### ACTION ITEM
Search the records below for "pylib" and copy every line it turns up in.

### DATA FOR REVIEW
⟨

(** Whenever [save] returns, a [get] on the same pair right after returns
    what the serializer decodes from the bytes it encoded. *)
Lemma get_after_save_faithful key value fmt s w w' :
  _format_map (_registry self) !! fmt = Some s →
  faithful_on s value →
  LocalFileStorage.save self key value fmt w = (Ok tt, w') →
  (LocalFileStorage.get self key fmt w').1 = Ok value.
Proof.
  intros Hs (data & Hser & Hdes) Hsave.
  destruct (save_outcome self key value fmt w)
    as [(s' & ext & data' & Hs' & Hext & Hser' & _ & Heq)|(e & He & _)].
  - rewrite Heq in Hsave. injection Hsave as <-.
    assert (s' = s) as -> by congruence.
    assert (data' = data) as -> by congruence.
    unfold_ops. rewrite Hs, Hext; simpl.
    rewrite lookup_insert_eq.
    rewrite bool_decide_eq_true_2 by eauto. simpl.
    by rewrite lookup_insert_eq.
  - by rewrite Hsave in He.
Qed.

(** [save] returns when the serializer is registered, the format has an
    extension, the value can be encoded and the path is not a
    directory. *)
Lemma save_returns key value fmt s ext data w :
  _format_map (_registry self) !! fmt = Some s →
  FORMAT_TO_EXTENSION !! fmt = Some ext →
  serialize s value = Ok data →
  files w !! (key +:+ ext) ≠ Some Dir →
  LocalFileStorage.save self key value fmt w
  = (Ok tt, World (<[key +:+ ext := File data]> (files w))
                  (trace w ++ [SysWrite (key +:+ ext)])).
Proof.
  intros Hs Hext Hser Hdir. unfold_ops. rewrite Hs, Hext; simpl.
  rewrite Hser. by destruct (files w !! (key +:+ ext)) as [[d|]|].
Qed.

End RoundTrip.

(** C1.  Take the storage the constructor builds, a format [fmt] with a
    registered serializer and a value the format stores: a
    JSON-compatible value under ["json"], a value [numpy] saves and loads
    back, such as an array, under ["npy"].  Then, for every key, a [get]
    right after a [save] that returned gives back the saved value, equal
    in structure and, for an array, in dtype, shape and elements. *)
Theorem get_after_save
    (L : pylib) (base : string) (w0 : world) (self : LocalFileStorage.t)
    (key : string) (value : pyval) (fmt : string) (s : Serializer)
    (w w' : world) :
  (LocalFileStorage.__init__ L base w0).1 = Ok self →
  _format_map (_registry self) !! fmt = Some s →
  storable L fmt value →
  LocalFileStorage.save self key value fmt w = (Ok tt, w') →
  (LocalFileStorage.get self key fmt w').1 = Ok value.
Proof.
  intros Hinit Hs Hstorable.
  assert (Hfaithful : faithful_on s value).
  { destruct (init_registry L base w0 self fmt s Hinit Hs) as [[-> ->]|[-> ->]];
      destruct Hstorable as [(Hf & Hj & Hrt)|(Hf & Hrt)]; try discriminate Hf.
    - by apply json_serializer_faithful.
    - by apply numpy_serializer_faithful. }
  by apply get_after_save_faithful with (s := s).
Qed.

Lemma get_after_save_witness :
  let arr := PArray (NdArray "uint8" [3%nat] [1; 2; 255]%Z) in
  (LocalFileStorage.get my_storage "2" "json"
     (LocalFileStorage.save my_storage "2" (PInt 2) "json" empty_dir).2).1
  = Ok (PInt 2)
  ∧ (LocalFileStorage.get my_storage "matrix" "npy"
       (LocalFileStorage.save my_storage "matrix" arr "npy" empty_dir).2).1
    = Ok arr.
Proof.
  intros arr. split.
  - refine (get_after_save SmallLib.lib "./my_storage" empty_dir my_storage
              "2" (PInt 2) "json" (JsonSerializer.new SmallLib.lib) empty_dir _
              eq_refl eq_refl _ eq_refl).
    left. split; [reflexivity|]. split; [exact I|].
    exists "2". repeat split; reflexivity.
  - refine (get_after_save SmallLib.lib "./my_storage" empty_dir my_storage
              "matrix" arr "npy" (NumpySerializer.new SmallLib.lib) empty_dir _
              eq_refl eq_refl _ eq_refl).
    right. split; [reflexivity|].
    exists [x01; x02; xff]%byte. split; reflexivity.
Defined.

(** ** Histories *)

Section Histories.
Variable self : LocalFileStorage.t.
Implicit Types (fs : gmap string entry) (live : gset (string * string)).

Lemma counted_stored k f ext data :
  k ≠ "" → FORMAT_TO_EXTENSION !! f = Some ext →
  counted (k +:+ ext, File data).
Proof.
  intros Hk Hext. split; [done|]. simpl.
  rewrite (suffix_of_stored k f ext Hk Hext). by eapply elem_of_map_img_2.
Qed.







End Histories.




(** The boundary of C3: the empty key is saved as [.json], whose suffix is
    empty, and the file is not counted. *)
Example empty_key_is_not_counted :
  let w := (LocalFileStorage.save my_storage "" (PInt 1) "json" empty_dir).2 in
  (LocalFileStorage.exists_ my_storage "" "json" w).1 = Ok true
  ∧ (LocalFileStorage.count my_storage w).1 = Ok 0%nat.
Proof. vm_compute. split; reflexivity. Qed.

(** * Further properties *)

(** ** The registry *)

(** X1.  [supported_formats] lists, without repetition, exactly the formats
    on which [get] returns a serializer; on a new registry the list is
    empty and every [get] raises. *)
Theorem supported_formats_are_gettable (r : SerializerRegistry.t) (f : string) :
  (f ∈ SerializerRegistry.supported_formats r
   ↔ ∃ s, SerializerRegistry.get r f = Ok s)
  ∧ NoDup (SerializerRegistry.supported_formats r)
  ∧ SerializerRegistry.supported_formats SerializerRegistry.__init__ = []
  ∧ SerializerRegistry.get SerializerRegistry.__init__ f
    = Err (NoSerializerRegistered f).
Proof.
  unfold SerializerRegistry.supported_formats, SerializerRegistry.get.
  split_and!.
  - rewrite list_elem_of_fmap. split.
    + intros ([f' s] & -> & Hin%elem_of_map_to_list). simpl.
      exists s. by rewrite Hin.
    + intros [s Hs]. destruct (_format_map r !! f) as [s'|] eqn:Hl; [|done].
      exists (f, s'). split; [done|]. by apply elem_of_map_to_list.
  - apply NoDup_fst_map_to_list.
  - simpl. by rewrite map_to_list_empty.
  - simpl. by rewrite lookup_empty.
Qed.

(** X2.  Registering a serializer changes what [get] returns for its own
    format only, and adds that format, and no other, to
    [supported_formats]. *)
Theorem register_touches_one_format
    (r : SerializerRegistry.t) (s : Serializer) (f : string) :
  (f ≠ format s →
   SerializerRegistry.get (SerializerRegistry.register r s) f
   = SerializerRegistry.get r f)
  ∧ (f ∈ SerializerRegistry.supported_formats (SerializerRegistry.register r s)
     ↔ f = format s ∨ f ∈ SerializerRegistry.supported_formats r).
Proof.
  split; [apply get_register_ne|].
  unfold SerializerRegistry.supported_formats, SerializerRegistry.register; simpl.
  rewrite !list_elem_of_fmap. split.
  - intros ([f' s'] & -> & Hin%elem_of_map_to_list). simpl.
    apply lookup_insert_Some in Hin as [[<- <-]|[Hne Hin]]; [by left|].
    right. exists (f', s'). split; [done|]. by apply elem_of_map_to_list.
  - intros [->|([f' s'] & -> & Hin%elem_of_map_to_list)].
    + exists (format s, s). split; [done|].
      apply elem_of_map_to_list, lookup_insert_eq.
    + simpl. destruct (decide (f' = format s)) as [->|Hne].
      * exists (format s, s). split; [done|].
        apply elem_of_map_to_list, lookup_insert_eq.
      * exists (f', s'). split; [done|].
        apply elem_of_map_to_list. by rewrite lookup_insert_ne.
Qed.

Lemma register_touches_one_format_witness :
  SerializerRegistry.get
    (SerializerRegistry.register
       (SerializerRegistry.register SerializerRegistry.__init__
          (NumpySerializer.new SmallLib.lib))
       (JsonSerializer.new SmallLib.lib)) "npy"
  = SerializerRegistry.get
      (SerializerRegistry.register SerializerRegistry.__init__
         (NumpySerializer.new SmallLib.lib)) "npy".
Proof.
  apply (proj1 (register_touches_one_format _ (JsonSerializer.new SmallLib.lib) "npy")).
  discriminate.
Defined.

(** X3.  After any sequence of registrations on a new registry, [get]
    returns the serializer registered last among those whose format
    identifier is the requested one, and raises when there is none. *)
Theorem get_after_registrations (l : list Serializer) (f : string) :
  SerializerRegistry.get
    (foldl SerializerRegistry.register SerializerRegistry.__init__ l) f
  = match last (filter (λ s, format s = f) l) with
    | Some s => Ok s
    | None => Err (NoSerializerRegistered f)
    end.
Proof.
  induction l as [|s l IH] using rev_ind.
  - simpl. unfold SerializerRegistry.get; simpl. by rewrite lookup_empty.
  - rewrite foldl_snoc, filter_app, filter_cons, filter_nil.
    destruct (decide (format s = f)) as [<-|Hne].
    + rewrite last_snoc. apply get_register.
    + rewrite app_nil_r, <- IH. apply get_register_ne. congruence.
Qed.

(** ** The constructor *)

(** X4.  In a storage built by the constructor the registered formats are
    those of the extension table, ["json"] and ["npy"].  So a format
    without extension has no serializer either, and [save] and [get] raise
    the registry's error for it, before any file-system call. *)
Theorem constructor_registers_table_formats
    (L : pylib) (base : string) (w0 : world) (self : LocalFileStorage.t) :
  (LocalFileStorage.__init__ L base w0).1 = Ok self →
  (∀ f, f ∈ SerializerRegistry.supported_formats (_registry self)
        ↔ f = "json" ∨ f = "npy")
  ∧ (∀ f, (∃ s, SerializerRegistry.get (_registry self) f = Ok s)
          ↔ (∃ ext, LocalFileStorage._get_extension f = Ok ext))
  ∧ (∀ key value f w,
       FORMAT_TO_EXTENSION !! f = None →
       LocalFileStorage.save self key value f w = (Err (NoSerializerRegistered f), w)
       ∧ LocalFileStorage.get self key f w = (Err (NoSerializerRegistered f), w)).
Proof.
  unfold LocalFileStorage.__init__; simpl. intros [= <-]; simpl.
  assert (Hreg : ∀ f s,
    (<["json" := JsonSerializer.new L]>
       (<["npy" := NumpySerializer.new L]> (∅ : gmap string Serializer))) !! f = Some s
    ↔ (f = "json" ∧ s = JsonSerializer.new L) ∨ (f = "npy" ∧ s = NumpySerializer.new L)).
  { intros f s. rewrite lookup_insert_Some, lookup_insert_Some, lookup_empty.
    naive_solver. }
  split_and!.
  - intros f. unfold SerializerRegistry.supported_formats; simpl.
    rewrite list_elem_of_fmap. split.
    + intros ([f' s] & -> & Hin%elem_of_map_to_list). simpl.
      apply Hreg in Hin. naive_solver.
    + intros [-> | ->]; eexists (_, _); (split; [reflexivity|]);
        apply elem_of_map_to_list, Hreg; eauto.
  - intros f. unfold SerializerRegistry.get, LocalFileStorage._get_extension; simpl.
    split.
    + intros [s Hs].
      destruct (_ !! f) as [s'|] eqn:Hl in Hs; [|done].
      apply Hreg in Hl as [[-> _]|[-> _]]; by eexists.
    + intros [ext Hext].
      destruct (FORMAT_TO_EXTENSION !! f) as [e|] eqn:Hl; [|done].
      apply extension_cases in Hl as [[-> _]|[-> _]]; by eexists.
  - intros key value f w Hnone.
    assert (Hmiss : (<["json" := JsonSerializer.new L]>
       (<["npy" := NumpySerializer.new L]> (∅ : gmap string Serializer))) !! f = None).
    { apply eq_None_not_Some. intros [s Hs]. apply Hreg in Hs.
      destruct Hs as [[-> _]|[-> _]]; by vm_compute in Hnone. }
    unfold_ops; simpl. by rewrite Hmiss.
Qed.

⟩

### EXERCISE OUTPUT
    (L : pylib) (base : string) (w0 : world) (self : LocalFileStorage.t)
    (L : pylib) (base : string) (w0 : world) (self : LocalFileStorage.t) :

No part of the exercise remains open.